# [Data to process]
(** On valid finite floats and zeros, the comparison of the
    specification is the comparison of the scaled values. *)
Lemma SFcompare_int (x y : spec_float) :
  valid_binary x = true -> valid_binary y = true ->
  finite_or_zero x = true -> finite_or_zero y = true ->
  SFcompare x y = Some (SFint x ?= SFint y).
Proof.
  intros Vx Vy Fx Fy.
  destruct x as [sx|sx| |sx mx ex]; try discriminate;
    destruct y as [sy|sy| |sy my ey]; try discriminate; cbn [SFcompare SFint].
  - reflexivity.
  - destruct (valid_finite _ _ _ Vy) as (_ & He & _).
    pose proof (pow2_pos (ey + 1074) ltac:(lia)).
    f_equal. symmetry. destruct sy;
      [apply Z.compare_gt_iff | apply Z.compare_lt_iff]; nia.
  - destruct (valid_finite _ _ _ Vx) as (_ & He & _).
    pose proof (pow2_pos (ex + 1074) ltac:(lia)).
    f_equal. symmetry. destruct sx;
      [apply Z.compare_lt_iff | apply Z.compare_gt_iff]; nia.
  - destruct (valid_finite _ _ _ Vx) as (_ & Hex & _).
    destruct (valid_finite _ _ _ Vy) as (_ & Hey & _).
    pose proof (pow2_pos (ex + 1074) ltac:(lia)) as Hpx.
    pose proof (pow2_pos (ey + 1074) ltac:(lia)) as Hpy.
    f_equal. symmetry.
    destruct (Z.compare_spec ex ey) as [Heq|Hlt|Hgt].
    + subst ey.
      change (Pos.compare_cont Eq mx my) with (Z.pos mx ?= Z.pos my).
      destruct (Z.compare_spec (Z.pos mx) (Z.pos my)) as [E|E|E];
        destruct sx, sy; cbn [CompOpp];
        first [ apply Z.compare_eq_iff | apply Z.compare_lt_iff
              | apply Z.compare_gt_iff ]; nia.
    + pose proof (canonical_lt sx sy mx my ex ey Vx Vy Hlt).
      destruct sx, sy;
        first [ apply Z.compare_lt_iff; nia | apply Z.compare_gt_iff; nia ].
    + pose proof (canonical_lt sy sx my mx ey ex Vy Vx Hgt).
      destruct sx, sy;
        first [ apply Z.compare_lt_iff; nia | apply Z.compare_gt_iff; nia ].
Qed.

Lemma SFleb_int (x y : spec_float) :
  valid_binary x = true -> valid_binary y = true ->
  finite_or_zero x = true -> finite_or_zero y = true ->
  SFleb x y = (SFint x <=? SFint y).
Proof.
  intros Vx Vy Fx Fy. unfold SFleb. rewrite SFcompare_int by assumption.
  unfold Z.leb. now destruct (SFint x ?= SFint y).
Qed.

Lemma SFltb_int (x y : spec_float) :
  valid_binary x = true -> valid_binary y = true ->
  finite_or_zero x = true -> finite_or_zero y = true ->
  SFltb x y = (SFint x <? SFint y).
Proof.
  intros Vx Vy Fx Fy. unfold SFltb. rewrite SFcompare_int by assumption.
  unfold Z.ltb. now destruct (SFint x ?= SFint y).
Qed.

(** A float between two finite floats is finite. *)
Lemma between_finite (lo x hi : spec_float) :
  finite_or_zero lo = true -> finite_or_zero hi = true ->
  SFleb lo x = true -> SFleb x hi = true -> finite_or_zero x = true.
Proof.
  intros Flo Fhi H1 H2.
  destruct x as [s|s| |s m e]; try reflexivity.
  - destruct s.
    + destruct lo as [?| | |[] ? ?]; try discriminate.
    + destruct hi as [?| | |[] ? ?]; try discriminate.
  - destruct lo; discriminate.
Qed.

(** *** Multiplication and division by a positive constant *)

Lemma loc_of_1 (A : Z) : loc_of A 1 = loc_Exact.
Proof. unfold loc_of. now rewrite Z.mod_1_r. Qed.

Lemma fexp_mono (a b : Z) : a <= b -> fexp prec emax a <= fexp prec emax b.
Proof. rewrite !fexp64. lia. Qed.

(** [x * c] for [0 <= x] and a normal constant [c > 0], against a
    representable bound [f]. *)
Lemma mul_bounded (x : spec_float) (cm : positive) (ce : Z)
      (mf : positive) (ef : Z) :
  valid_binary x = true -> finite_or_zero x = true -> 0 <= SFint x ->
  2 ^ 52 <= Zpos cm ->
  valid_binary (S754_finite false mf ef) = true ->
  ce - 1074 <= ef ->
  SFint x * Zpos cm <= Zpos mf * 2 ^ (ef - ce + 1074) ->
  let r := SFmul prec emax x (S754_finite false cm ce) in
  finite_or_zero r = true /\ 0 <= SFint r <= Zpos mf * 2 ^ (ef + 1074).
Proof.
  intros Vx Fx Hx Hcm Vf Hce Hle r.
  destruct (valid_finite _ _ _ Vf) as (Hcan & Hef & _).
  pose proof (pow2_pos (ef + 1074) ltac:(lia)) as Hpf.
  destruct x as [sx|sx| |sx mx ex]; try discriminate.
  - subst r. cbn [SFmul SFint finite_or_zero]. split; [reflexivity|]. nia.
  - destruct (valid_finite _ _ _ Vx) as (_ & Hex & _).
    pose proof (pow2_pos (ex + 1074) ltac:(lia)) as Hpx.
    assert (sx = false) as -> by (destruct sx; [cbn [SFint] in Hx; nia|reflexivity]).
    cbn [SFint] in Hle. rewrite Z.mul_1_l in Hle.
    subst r. cbn [SFmul xorb].
    assert (Hpre : ex + ce
                   <= fexp prec emax (Zdigits2 (Zpos (mx * cm)) + (ex + ce))).
    { (* enough digits: no left shift is needed *)
      destruct (digits2_bounds mx) as [Hlo _].
      assert (Hd : Zpos (digits2_pos mx) + 52 <= Zdigits2 (Zpos (mx * cm))).
      { apply Zdigits2_ge; [|lia].
        replace (Z.pos (digits2_pos mx) + 52 - 1)
          with ((Z.pos (digits2_pos mx) - 1) + 52) by lia.
        rewrite Z.pow_add_r by lia. rewrite Pos2Z.inj_mul.
        pose proof (pow2_pos (Z.pos (digits2_pos mx) - 1) ltac:(lia)).
        nia. }
      rewrite fexp64. lia. }
    assert (Hineq : Zpos (mx * cm) * 2 ^ (ex + ce - (ce - 1074))
                    <= 1 * Zpos mf * 2 ^ (ef - (ce - 1074))).
    { rewrite Pos2Z.inj_mul.
      replace (ex + ce - (ce - 1074)) with (ex + 1074) by lia.
      replace (ef - (ce - 1074)) with (ef - ce + 1074) by lia.
      nia. }
    pose proof (round_bounded false (Zpos (mx * cm)) 1 (ex + ce) mf ef
                              (ce - 1074)) as H.
    rewrite Z.div_1_r, loc_of_1 in H.
    destruct (H ltac:(lia) ltac:(lia) Hpre Hcan ltac:(lia) ltac:(lia)
                ltac:(lia) Hineq) as (Hfin & v & Hv & Hb).
    split; [exact Hfin|]. rewrite Hv. lia.
Qed.

Lemma new_location_loc_of (A D : Z) :
  0 < D -> new_location D (A mod D) = loc_of A D.
Proof.
  intros HD. unfold new_location, new_location_even, new_location_odd, loc_of.
  pose proof (Z.mod_pos_bound A D HD) as Hr.
  destruct (Z.even D) eqn:Ev; [reflexivity|].
  destruct (A mod D =? 0); [reflexivity|]. f_equal.
  assert (Hodd : Z.odd D = true) by (rewrite <- Z.negb_even, Ev; reflexivity).
  apply Z.odd_spec in Hodd as [j Hj].
  destruct (Z.compare_spec (2 * (A mod D) + 1) D);
    destruct (Z.compare_spec (2 * (A mod D)) D); try reflexivity; lia.
Qed.

Lemma SFdiv_core_binary_spec (m1 m2 : positive) (e1 e2 : Z) :
  let e' := Z.min (fexp prec emax (Zpos (digits2_pos m1) + e1
                                   - (Zpos (digits2_pos m2) + e2)))
                  (e1 - e2) in
  let A := Zpos m1 * 2 ^ (e1 - e2 - e') in
  SFdiv_core_binary prec emax (Zpos m1) e1 (Zpos m2) e2
  = (A / Zpos m2, e', loc_of A (Zpos m2)).
Proof.
  intros e' A. unfold SFdiv_core_binary. cbn [Zdigits2]. fold e'.
  assert (Hs : 0 <= e1 - e2 - e') by (unfold e'; lia).
  assert (Hm' : match e1 - e2 - e' with
                | Z.pos _ => Z.shiftl (Z.pos m1) (e1 - e2 - e')
                | 0 => Z.pos m1
                | Z.neg _ => 0
                end = A).
  { unfold A. destruct (e1 - e2 - e') as [|sh|sh]; try lia.
    apply Z.shiftl_mul_pow2. lia. }
  rewrite Hm'.
  rewrite <- (new_location_loc_of A (Zpos m2)) by lia.
  unfold Z.div, Z.modulo.
  destruct (Z.div_eucl A (Z.pos m2)) as [q r]. reflexivity.
Qed.

(** [y / c] for [0 <= y] and a constant [c > 0] with exponent at most
    zero, against a representable bound [f]. *)
Lemma div_bounded (y : spec_float) (cm : positive) (ce : Z)
      (mf : positive) (ef : Z) :
  valid_binary y = true -> finite_or_zero y = true -> 0 <= SFint y ->
  valid_binary (S754_finite false cm ce) = true -> ce <= 0 ->
  valid_binary (S754_finite false mf ef) = true ->
  SFint y * 2 ^ (- ce) <= Zpos cm * (Zpos mf * 2 ^ (ef + 1074)) ->
  let r := SFdiv prec emax y (S754_finite false cm ce) in
  finite_or_zero r = true /\ 0 <= SFint r <= Zpos mf * 2 ^ (ef + 1074).
Proof.
  intros Vy Fy Hy Vc Hce Vf Hle r.
  destruct (valid_finite _ _ _ Vf) as (Hcan & Hef & _).
  destruct (valid_finite _ _ _ Vc) as (_ & Hcer & _).
  pose proof (pow2_pos (ef + 1074) ltac:(lia)) as Hpf.
  destruct y as [sy|sy| |sy my ey]; try discriminate.
  - subst r. cbn [SFdiv SFint finite_or_zero]. split; [reflexivity|]. nia.
  - destruct (valid_finite _ _ _ Vy) as (_ & Hey & Hdy & _).
    pose proof (pow2_pos (ey + 1074) ltac:(lia)) as Hpy.
    assert (sy = false) as -> by (destruct sy; [cbn [SFint] in Hy; nia|reflexivity]).
    cbn [SFint] in Hle. rewrite Z.mul_1_l in Hle.
    subst r. cbn [SFdiv xorb]. rewrite SFdiv_core_binary_spec.
    set (delta := Zpos (digits2_pos my) + ey - (Zpos (digits2_pos cm) + ce)).
    set (e' := Z.min (fexp prec emax delta) (ey - ce)).
    set (A := Zpos my * 2 ^ (ey - ce - e')).
    assert (Hs : 0 <= ey - ce - e') by (unfold e'; lia).
    assert (He' : -1074 <= e') by (unfold e'; rewrite fexp64; lia).
    pose proof (pow2_pos (ey - ce - e') Hs) as Hps.
    assert (HA : 0 < A) by (unfold A; nia).
    assert (Hpre : e' <= fexp prec emax (Zdigits2 (A / Zpos cm) + e')).
    { (* the quotient has enough digits *)
      transitivity (fexp prec emax delta); [unfold e'; lia|].
      apply fexp_mono.
      pose proof (Zdigits2_nonneg (A / Zpos cm)) as Hdq.
      destruct (Z.le_gt_cases (Zpos (digits2_pos my) + (ey - ce - e'))
                              (Zpos (digits2_pos cm))) as [Hsmall|Hbig].
      - unfold delta. lia.
      - destruct (digits2_bounds my) as [Hlo _].
        destruct (digits2_bounds cm) as [_ Hhi].
        set (dy := Zpos (digits2_pos my)) in *.
        set (dc := Zpos (digits2_pos cm)) in *.
        set (sh := ey - ce - e') in *.
        assert (Hq : 2 ^ (dy + sh - dc - 1) <= A / Zpos cm).
        { apply Z.div_le_lower_bound; [lia|].
          assert (Hpow : 2 ^ (dy - 1) * 2 ^ sh
                         = 2 ^ dc * 2 ^ (dy + sh - dc - 1)).
          { rewrite <- !Z.pow_add_r by lia. f_equal. lia. }
          pose proof (pow2_pos (dy + sh - dc - 1) ltac:(lia)).
          unfold A. nia. }
        assert (0 < A / Zpos cm).
        { pose proof (pow2_pos (dy + sh - dc - 1) ltac:(lia)). lia. }
        assert (dy + sh - dc <= Zdigits2 (A / Zpos cm))
          by (apply Zdigits2_ge; assumption).
        unfold delta. fold dy dc. lia. }
    assert (Hineq : A * 2 ^ (e' - -1074)
                    <= Zpos cm * Zpos mf * 2 ^ (ef - -1074)).
    { unfold A. rewrite <- Z.mul_assoc, <- Z.pow_add_r by lia.
      replace (ey - ce - e' + (e' - -1074)) with (ey + 1074 + - ce) by lia.
      rewrite Z.pow_add_r by lia.
      replace (ef - -1074) with (ef + 1074) by lia. lia. }
    destruct (round_bounded false A (Zpos cm) e' mf ef (-1074)
                ltac:(lia) ltac:(lia) Hpre Hcan ltac:(lia) ltac:(lia)
                ltac:(lia) Hineq) as (Hfin & v & Hv & Hb).
    split; [exact Hfin|]. rewrite Hv. lia.
Qed.

(** *** Subtraction *)

Lemma iter_xO_spec (m d : positive) :
  Zpos (Pos.iter xO m d) = Zpos m * 2 ^ Zpos d /\
  Zpos (digits2_pos (Pos.iter xO m d)) = Zpos (digits2_pos m) + Zpos d.
Proof.
  induction d as [|d IH] using Pos.peano_ind.
  - cbn [Pos.iter digits2_pos]. split; lia.
  - rewrite Pos.iter_succ. cbn [digits2_pos].
    destruct IH as [IH1 IH2]. split.
    + rewrite Pos2Z.inj_xO, IH1, Pos2Z.inj_succ, Z.pow_succ_r by lia. lia.
    + rewrite !Pos2Z.inj_succ, IH2. lia.
Qed.

Lemma shl_align_spec (m : positive) (e e' : Z) :
  snd (shl_align m e e') = Z.min e e' /\
  Zpos (fst (shl_align m e e')) = Zpos m * 2 ^ (e - Z.min e e') /\
  Zpos (digits2_pos (fst (shl_align m e e'))) + Z.min e e'
  = Zpos (digits2_pos m) + e.
Proof.
  unfold shl_align. destruct (e' - e) as [|d|d] eqn:Ed; cbn [fst snd].
  - replace (Z.min e e') with e by lia. rewrite Z.sub_diag. cbn. lia.
  - replace (Z.min e e') with e by lia. rewrite Z.sub_diag. cbn. lia.
  - replace (Z.min e e') with e' by lia.
    destruct (iter_xO_spec m d) as [H1 H2]. rewrite H1, H2.
    replace (e - e') with (Zpos d) by lia. lia.
Qed.

Lemma binary_round_bounded (s : bool) (k : positive) (ez : Z)
      (mf : positive) (ef : Z) :
  -1074 <= ez ->
  valid_binary (S754_finite false mf ef) = true ->
  Zpos k * 2 ^ (ez + 1074) <= Zpos mf * 2 ^ (ef + 1074) ->
  let r := binary_round prec emax s k ez in
  finite_or_zero r = true /\
  exists v, SFint r = (if s then -1 else 1) * v /\
            0 <= v <= Zpos mf * 2 ^ (ef + 1074).
Proof.
  intros Hez Vf Hle r.
  destruct (valid_finite _ _ _ Vf) as (Hcan & Hef & _).
  subst r. unfold binary_round.
  set (E0 := fexp prec emax (Zpos (digits2_pos k) + ez)).
  destruct (shl_align_spec k ez E0) as (He & Hm & Hd).
  destruct (shl_align k ez E0) as [mz ez']. cbn [fst snd] in He, Hm, Hd.
  subst ez'.
  assert (HE0 : -1074 <= E0) by (unfold E0; rewrite fexp64; lia).
  assert (Hpre : Z.min ez E0
                 <= fexp prec emax (Zdigits2 (Zpos mz) + Z.min ez E0)).
  { cbn [Zdigits2]. rewrite Hd. fold E0. lia. }
  assert (Hineq : Zpos mz * 2 ^ (Z.min ez E0 - -1074)
                  <= 1 * Zpos mf * 2 ^ (ef - -1074)).
  { rewrite Hm, <- Z.mul_assoc, <- Z.pow_add_r by lia.
    replace (ez - Z.min ez E0 + (Z.min ez E0 - -1074)) with (ez + 1074) by lia.
    replace (ef - -1074) with (ef + 1074) by lia. lia. }
  pose proof (round_bounded s (Zpos mz) 1 (Z.min ez E0) mf ef (-1074)) as H.
  rewrite Z.div_1_r, loc_of_1 in H.
  exact (H ltac:(lia) ltac:(lia) Hpre Hcan ltac:(lia) ltac:(lia) ltac:(lia)
           Hineq).
Qed.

# [Problem requirements]
Where the string "enough" occurs in a line of the listing, copy the line.

# [Answer to this task]
    { (* enough digits: no left shift is needed *)
    { (* the quotient has enough digits *)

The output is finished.